Weeds are undergoing a cultural makeover. Historically vilified as a threat in a nation of impeccable lawns, they are finally being embraced by gardeners, from front gardens to the Chelsea flower show.
The conservation charity Plantlife, which runs the annual No Mow May campaign encouraging gardeners to leave their lawns to grow for a month, said 46% of more than 2,000 people it surveyed would not mow more than once in May, with 40 local councils also pledging to leave wild spaces untended .
A summer-long exhibition at the Royal Horticultural Society’s Wisley garden in Surrey opened last month, celebrating William Robinson, a pioneering advocate of wild gardens.
After last year’s Chelsea flower show, in which weeds were declared “hero plants”, this year saw cow parsley and forget-me-nots, flowers that typically grow wild, win best in show in Ula Maria’s forest bathing garden.
Now a new book focuses on the beauty of these previously unwelcome plants.
Artist and writer Anna Chapman Parker spent a year studying the weeds that grew near her house in Berwick-upon-Tweed, Northumberland, writing and illustrating Understorey: A Year Among Weeds, which is published this week.
Chapman Parker said her year observing weeds everywhere she went – on the school run, walking her dog or out shopping – had allowed her to look at nature in a new light.
“Once you tune into what’s going on with these plants, the most unprepossessing walk becomes something really interesting and fresh,” she said. “One of the reasons I found this project so great was finding newness and freshness in that very routine, everyday rhythm.”
Chapman Parker’s work on Understorey began about five years ago, when, with two young children, she found she was missing time in her studio. She would take a sketchbook outside with her, drawing whenever she had a chance while her children were playing. “I wasn’t really thinking about what I was drawing,” she said. But often it was weeds.
While visiting the National Gallery in London, she had a lightbulb moment looking at Piero della Francesca’s The Baptism of Christ. Weeds were everywhere, “dotted all over the dry ochre earth, emerging from cracks in every rock,” she writes in the book. “No longer accidental green stuff that didn’t matter: they were a living constancy, a kind of wild connective tissue across time and place. I wanted to know them better.”

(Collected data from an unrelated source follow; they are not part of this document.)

(** The worker talks to the token endpoint at most once per request, and
    only on two routes.  On [/auth/token] it does so only when the store
    holds a record under the request's session identifier, and what it
    sends is that record's refresh token with the client's credentials; on
    [/auth/callback] only when the request has a [code] and no [error],
    and what it sends is that code with the worker's own callback address.
    Login, logout, status, the preflight and unknown paths never call
    it. *)
Theorem token_endpoint_calls (request : Request) (env : Env) (w w' : World)
    (p : Promise Response) :
  fetch request env w = (Normal p, w') →
  ∃ evs,
    added_events w w' evs
    ∧ (filter (λ ev, is_upstream_call ev = true) evs = []
       ∨ (method request ≠ "OPTIONS"
          ∧ pathname (url request) = "/auth/token"
          ∧ ∃ sid entry,
              getSessionId request = Some sid
              ∧ TOKENS w !! sid = Some entry
              ∧ filter (λ ev, is_upstream_call ev = true) evs
                = [TokenEndpoint (refresh_call env entry)])
       ∨ (method request ≠ "OPTIONS"
          ∧ pathname (url request) = "/auth/callback"
          ∧ ∃ code,
              searchParams_get (searchParams (url request)) "code" = Some code
              ∧ code ≠ ""
              ∧ Js.truthy (searchParams_get (searchParams (url request)) "error") = false
              ∧ filter (λ ev, is_upstream_call ev = true) evs
                = [TokenEndpoint (code_call env (url request) code)])).
Proof.
  intros Hrun.
  destruct (route_cases request) as [Hm|[Hm [Hp|[Hp|[Hp|[Hp|[Hp|Hp]]]]]]].
  - rewrite (fetch_preflight _ _ _ Hm) in Hrun. injection Hrun as _ <-.
    exists []. split; [apply added_nil|by left].
  - rewrite (fetch_login _ _ _ Hm Hp) in Hrun.
    destruct (handleLogin request env (url request)); injection Hrun as _ <-.
    + exists []. split; [apply added_nil|by left].
    + eexists. split; [eauto with added_events|by left].
  - rewrite (fetch_callback _ _ _ Hm Hp) in Hrun.
    apply handleCallback_outcome in Hrun
      as [[-> _]|(code & Hcode & Hne & Herror & Hcases)].
    { exists []. split; [apply added_nil|by left]. }
    destruct Hcases as [[-> _]|[(label & -> & _)|(sid & refresh & _ & _ & _ & -> & _)]];
      (eexists; split; [eauto 10 with added_events|]);
      right; right; (do 2 (split; [done|])); exists code; by repeat split.
  - rewrite (fetch_token_route _ _ _ Hm Hp) in Hrun.
    apply handleToken_outcome in Hrun
      as [(_ & -> & _)|[(sid & _ & _ & -> & _)|(sid & entry & Hsid & Hentry & Hcases)]].
    { exists []. split; [apply added_nil|by left]. }
    { eexists. split; [eauto with added_events|by left]. }
    destruct Hcases as [[-> _]|[[-> _]|[-> _]]];
      (eexists; split; [eauto 10 with added_events|]);
      right; left; (do 2 (split; [done|])); exists sid, entry; by repeat split.
  - rewrite (fetch_logout _ _ _ Hm Hp), handleLogout_eq in Hrun.
    injection Hrun as _ <-. destruct (getSessionId request).
    + eexists. split; [eauto with added_events|by left].
    + exists []. split; [apply added_nil|by left].
  - rewrite (fetch_status _ _ _ Hm Hp) in Hrun.
    apply handleStatus_outcome in Hrun as [_ [[_ ->]|(sid & _ & ->)]].
    + exists []. split; [apply added_nil|by left].
    + eexists. split; [eauto with added_events|by left].
  - destruct Hp as (? & ? & ? & ? & ?).
    rewrite fetch_not_found in Hrun by done. injection Hrun as _ <-.
    exists []. split; [apply added_nil|by left].
Qed.

End Calls.

(** ** The store and the cookie across all routes *)

Section Frame.

Context `{Platform}.

(** A request changes at most the record that its own cookie names, and
    that only by deleting it on [/auth/token] or [/auth/logout]; the one
    other change is the record that a successful [/auth/callback] writes,
    with the thirty-day TTL and the time of the call.  Every other key of
    the store holds after the request what it held before. *)
Theorem store_frame (request : Request) (env : Env) (w w' : World)
    (p : Promise Response) (k : string) :
  fetch request env w = (Normal p, w') →
  TOKENS w' !! k = TOKENS w !! k
  ∨ (method request ≠ "OPTIONS"
     ∧ (pathname (url request) = "/auth/token" ∨ pathname (url request) = "/auth/logout")
     ∧ getSessionId request = Some k
     ∧ TOKENS w' !! k = None)
  ∨ (method request ≠ "OPTIONS"
     ∧ pathname (url request) = "/auth/callback"
     ∧ ∃ refresh, refresh ≠ "" ∧ TOKENS w' !! k = Some (session_entry refresh (now w))).
Proof.
  intros Hrun.
  destruct (route_cases request) as [Hm|[Hm [Hp|[Hp|[Hp|[Hp|[Hp|Hp]]]]]]].
  - rewrite (fetch_preflight _ _ _ Hm) in Hrun. injection Hrun as _ <-. by left.
  - rewrite (fetch_login _ _ _ Hm Hp) in Hrun.
    destruct (handleLogin request env (url request)); injection Hrun as _ <-; by left.
  - rewrite (fetch_callback _ _ _ Hm Hp) in Hrun.
    apply handleCallback_outcome in Hrun
      as [[-> _]|(code & _ & _ & _ & Hcases)]; [by left|].
    destruct Hcases as [[-> _]|[(label & -> & _)|(sid & refresh & _ & _ & Hne & -> & _)]];
      [by left..|].
    cbn [TOKENS log set_TOKENS next_draw].
    destruct (decide (k = sid)) as [->|Hk].
    + right; right. do 2 (split; [done|]). exists refresh.
      split; [done|]. apply lookup_insert_eq.
    + left. by apply lookup_insert_ne.
  - rewrite (fetch_token_route _ _ _ Hm Hp) in Hrun.
    apply handleToken_outcome in Hrun
      as [(_ & -> & _)|[(sid & _ & _ & -> & _)|(sid & entry & Hsid & _ & Hcases)]];
      [by left..|].
    destruct Hcases as [[-> _]|[[-> _]|[-> _]]]; [by left..|].
    cbn [TOKENS log set_TOKENS].
    destruct (decide (k = sid)) as [->|Hk].
    + right; left. split; [done|]. split; [by left|]. split; [done|].
      apply lookup_delete_eq.
    + left. by apply lookup_delete_ne.
  - rewrite (fetch_logout _ _ _ Hm Hp), handleLogout_eq in Hrun.
    injection Hrun as _ <-. destruct (getSessionId request) as [sid|] eqn:Hsid; [|by left].
    cbn [TOKENS log set_TOKENS].
    destruct (decide (k = sid)) as [->|Hk].
    + right; left. split; [done|]. split; [by right|]. split; [done|].
      apply lookup_delete_eq.
    + left. by apply lookup_delete_ne.
  - rewrite (fetch_status _ _ _ Hm Hp) in Hrun.
    apply handleStatus_outcome in Hrun as [_ [[_ ->]|(sid & _ & ->)]]; by left.
  - destruct Hp as (? & ? & ? & ? & ?).
    rewrite fetch_not_found in Hrun by done. injection Hrun as _ <-. by left.
Qed.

Armed with plant-identification apps and a copy of Wild Flowers of Britain by the photographer and botanist Roger Phillips, Chapman Parker learned about as many weeds as she could, making line drawings of them for the book, which spans a full year, showing the natural cycle of plants.
Zoe Claymore, an award-winning garden designer, said that the rehabilitation of weeds in our gardens had come as awareness grew of the climate crisis. “As our society becomes increasingly aware of the climate and biodiversity challenges we face, we are placing greater value on the ‘wild’,” she said. “This awareness drives us to take action in the spaces we can control, such as our gardens … We are reframing what a weed is in response to the climate challenges and biodiversity loss we are facing.”
As gardeners face increasingly volatile and unusual weather, weeds can also be useful, Claymore said. “As gardening requires more resilient plants – and we know the old set of ‘weeds’ are resilient by nature – they become more attractive. I think there is a push to recognise these robust plants and the role they can play.”
Take the groundsel, for example. One of the most widely distributed plants in the world, each specimen bears more than 1,000 seeds, which are resistant to frost, can self-pollinate and produce three generations in a year. “It’s an incredibly impressive plant,” said Chapman Parker.
Weeds are ecologically vital too. Since the second world war, the UK has lost 97% of its wildflower meadows. While most weeds would not be described as wildflowers, they would have grown in the meadows we have lost. Full wildflower meadows are harder to establish, but spaces given over to weeds can benefit pollinators and other insects, providing habitats and shelter for all kinds of animals, as well as capturing carbon.
Weeds, Chapman Parker said, have fantastic names. Groundsel is known as old-man-in-the-spring and there is also shepherd’s purse and ivy-leaved toadflax. Their names highlight a previous, closer relationship we once had with wild plants: we fed sow thistles to lactating pigs and chickweed to hens. Feverfew was a treatment for fevers and those with the “wort” suffix had medicinal uses.
Some weeds – notably the invasive Japanese knotweed – cause havoc or reduce biodiversity by overshadowing other species. But a few pots by the front door could harbour seeds blown on the wind or secreted by a bird.
“That happenstance element, or behaviour, of weeds, it’s so much more interesting than going along to the garden centre and chucking in a few bedding plants,” said Chapman Parker. “It’s really lovely.”
She described her garden as having “lapsed” since she took a keen interest in weeds, although she said she is “not a total rewilding romantic”. “Sometimes people say: ‘Don’t use the word “weed”, it’s negative.’ I think it’s more interesting to reclaim the word as neutral or potentially positive.
“The international conversation around ecology is pretty dark, and most of us feel incredibly powerless and despondent about it. I think these plants are a real signal of hope.”